Bridge financing is defined as short-term funding designed to provide a company with working capital until it secures a larger, more permanent round of financing or reaches a specific liquidity event. In venture capital, bridge rounds typically convert into equity at the next priced round rather than requiring repayment.

How Bridge Financing Works

A bridge fills a cash gap. The company needs capital to continue operations, but a full equity round is either not ready or not optimal at the current moment. Instead of negotiating a priced round under duress, the company raises a smaller amount from existing investors, typically structured as a convertible note or SAFE.

The standard bridge terms include:

  • Principal amount, usually enough to fund 6 to 12 months of operations
  • Conversion discount, typically 15% to 25% off the next round’s price
  • Valuation cap, setting a maximum conversion price to protect bridge investors
  • Maturity date, usually 12 to 18 months, by which the note converts or must be repaid
  • Interest rate, often the minimum required by IRS imputed interest rules (around 2% to 3%)

If the company raises a qualifying round before maturity, the bridge converts automatically into the new preferred stock at the discounted price. If maturity arrives without a qualifying round, the note either converts at the cap or becomes payable, though enforcement of repayment is rare in practice.

When Companies Bridge

Bridge financing serves several legitimate purposes:

Milestone extension. A company is 2 to 3 months away from a key metric, such as a revenue target or product launch, that would significantly improve its valuation in a full round. A bridge lets it reach that milestone before pricing equity.

Market timing. Fundraising conditions are temporarily unfavorable. Rather than accepting a down round, the company bridges until conditions improve.

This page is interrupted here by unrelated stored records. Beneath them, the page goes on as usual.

Lemma find_Type_NoDup t ts T :
  NoDup ts → ts !! T = Some t → find_Type t ts = Some T.
Proof.
  intros Hnd HT.
  destruct (find_Type t ts) as [T'|] eqn:Hf.
  - f_equal. eapply NoDup_lookup; eauto using find_Type_Some.
  - unfold find_Type in Hf. apply fmap_None, list_find_None in Hf.
    rewrite Forall_forall in Hf. destruct (Hf t); [|done].
    by eapply list_elem_of_lookup_2.
Qed.

(** (X3) A call adds at most three types to the context, and the next call
    on a descriptor with the same pointee adds none: the types are created
    once, however many functions are built over them. *)
Theorem MakeIdentityFunction_types_created_once st A1 A2 T :
  constructed (TheContext st) = true →
  valid_descriptor st A1 T →
  valid_descriptor st A2 T →
  ∃ F1 st1 F2 st2,
    MakeIdentityFunction Tracked A1 st = Returns (Some F1) st1 ∧
    MakeIdentityFunction Tracked A2 st1 = Returns (Some F2) st2 ∧
    length (Types (TheContext st1)) ≤ length (Types (TheContext st)) + 3 ∧
    Types (TheContext st2) = Types (TheContext st1).
Proof.
  intros Hc Hv1 Hv2.
  pose proof (MakeIdentityFunction_run Tracked st A1 T Hc Hv1) as Hrun1.
  cbv zeta in Hrun1.
  destruct (MakeIdentityFunction_interns Tracked st T) as (HfP & HfF & HfPF).
  destruct (MakeIdentityFunction_context Tracked st T) as (HcPF & _).
  pose proof (MakeIdentityFunction_Types Tracked st T) as HT. cbv zeta in HT.
  match type of Hrun1 with _ = Returns (Some ?F) ?s =>
    set (F1 := F) in *; set (s1 := s) in * end.
  assert (valid_descriptor s1 A2 T) as Hv2'.
  { eapply valid_descriptor_keeps; [|exact Hv2]. intros h t Hh.
    exact (MakeIdentityFunction_keeps_Types Tracked st A1 T F1 s1 h t Hc Hv1 Hrun1 Hh). }
  exists F1, s1. do 2 eexists.
  split; [exact Hrun1|].
  split; [exact (MakeIdentityFunction_run_interned Tracked s1 A2 T _ _ _
                   HcPF Hv2' HfP HfF HfPF)|].
  split; [|done].
  unfold s1. cbn [TheContext]. rewrite HT, !length_app.
  unfold missing. repeat case_decide; simpl; lia.
Qed.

Closing gap. A term sheet is signed but the equity round takes 60 to 90 days to close. A bridge provides immediate operating capital.

Strategic pivot. The company is shifting its strategy and needs time to demonstrate traction in a new direction before approaching new investors.

Bridge Financing in Private Equity

In private equity, bridge financing takes a different form. PE-backed companies may use bridge loans to fund bolt-on acquisitions before permanent financing is arranged, or to provide working capital during a recapitalization. These are typically structured as short-term senior secured loans with higher interest rates and origination fees.

General partners also use subscription lines as a form of bridge at the fund level, drawing on the credit facility to fund investments quickly and calling capital from limited partners afterward.

Risks and Considerations

The primary risk of bridge financing is that the next round never materializes. If the company cannot raise, bridge investors face a difficult choice: convert at potentially unfavorable terms, extend the note and invest more, or attempt to recover their investment from a company with limited assets.

Repeated bridges without progression toward a full round are a warning sign. Each bridge adds to the cap table complexity and increases the liquidation preference stack, making the company less attractive to new investors. This dynamic can create a downward spiral where each bridge makes the next full round harder to close.

FAQ

Frequently Asked Questions

What is the typical structure of a bridge round?

Most bridge rounds are structured as convertible notes or SAFEs that convert into equity at the next priced round, usually with a discount of 15% to 25% and sometimes a valuation cap. This avoids the need to negotiate a full priced round under time pressure, which would likely result in unfavorable terms for the company.

Who typically provides bridge financing?

Existing investors provide the majority of bridge financing, since they have the most context on the company and the most to lose if it runs out of cash. New investors occasionally participate, but they typically demand more aggressive terms including higher discounts, lower caps, or warrant coverage.

Is bridge financing a red flag?

Not necessarily. Companies bridge for many reasons, including extending runway to hit a specific milestone, timing a raise with better market conditions, or filling a gap between a signed term sheet and a closed round. However, repeated bridges without a clear path to a full raise can signal deeper problems.